Task item => From the listing below, copy only the lines from the line that contains "(** The two" to the line that contains "let prefs := auto_cache_prefs req dflt in", counting those two lines as part of the copy.

Available records =>
_____

(** [_last_text_bearing], marked in place; nothing when no message bears text. *)
Fixpoint mark_last_bearing (ms : list (list (string * json))) : option (list (list (string * json))) :=
  match ms with
  | [] => None
  | m :: ms =>
      match mark_last_bearing ms with
      | Some ms => Some (m :: ms)
      | None => if bears_text m then Some (mark_last_text m :: ms) else None
      end
  end.

(** [auto_cache_prefs]: the request's own preferences, else the settings'. *)
Definition auto_cache_prefs (req : ChatCompletionRequest) (dflt : CachePrefs) : CachePrefs :=
  match cache_prefs req with Some p => p | None => dflt end.

(** The two breakpoints: the leading system message and the last text-bearing turn. *)
Definition mark_system (ms : list (list (string * json))) : list (list (string * json)) :=
  match ms with
  | m :: ms => (if dict_role m "system" then mark_last_text m else m) :: ms
  | [] => []
  end.

Definition inject (ms : list (list (string * json))) : list (list (string * json)) :=
  let ms := mark_system ms in
  match mark_last_bearing ms with Some ms => ms | None => ms end.

(** [_openrouter_cache_inject] *)
Definition openrouter_cache_inject (dflt : CachePrefs) (e : CatalogEntry) (req : ChatCompletionRequest)
    (ms : list (list (string * json))) : list (list (string * json)) :=
  let prefs := auto_cache_prefs req dflt in
  if negb (auto_inject prefs) then ms
  else if negb (contains "openrouter.ai" (base_of e)) then ms
  else if negb (is_anthropic_family (effective_upstream_model e)) then ms
  else if wire_has_breakpoint ms then ms
  else if negb (has_tools_field req || (auto_inject_min_messages prefs <=? Z.of_nat (length (messages req)))%Z) then ms
  else inject ms.

(** ** The call *)

(** The keywords of the upstream call, in order; [msgs] are the request's messages with
    their extras. *)
Definition call_body (dflt : CachePrefs) (e : CatalogEntry) (req : ChatCompletionRequest)
    (msgs : list WireMsg) (streamed : list (string * json)) : res string (list (string * json)) :=
  let params := if tools e then params_of req else strip_tool_params (params_of req) in
  let '(extra, params) := provider_extra e req params in
  try! wire := wire_messages (tools e) msgs in
  Ok ([("model", JStr (effective_upstream_model e));
       ("messages", JList (JObj <$> openrouter_cache_inject dflt e req wire))]
      ++ streamed ++ extra ++ params).

Definition STREAM_KEYWORDS : list (string * json) :=
  [("stream", JBool true); ("stream_options", JObj [("include_usage", JBool true)])].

_____

Exercise output =>
(** The two breakpoints: the leading system message and the last text-bearing turn. *)
Definition mark_system (ms : list (list (string * json))) : list (list (string * json)) :=
  match ms with
  | m :: ms => (if dict_role m "system" then mark_last_text m else m) :: ms
  | [] => []
  end.

Definition inject (ms : list (list (string * json))) : list (list (string * json)) :=
  let ms := mark_system ms in
  match mark_last_bearing ms with Some ms => ms | None => ms end.

(** [_openrouter_cache_inject] *)
Definition openrouter_cache_inject (dflt : CachePrefs) (e : CatalogEntry) (req : ChatCompletionRequest)
    (ms : list (list (string * json))) : list (list (string * json)) :=
  let prefs := auto_cache_prefs req dflt in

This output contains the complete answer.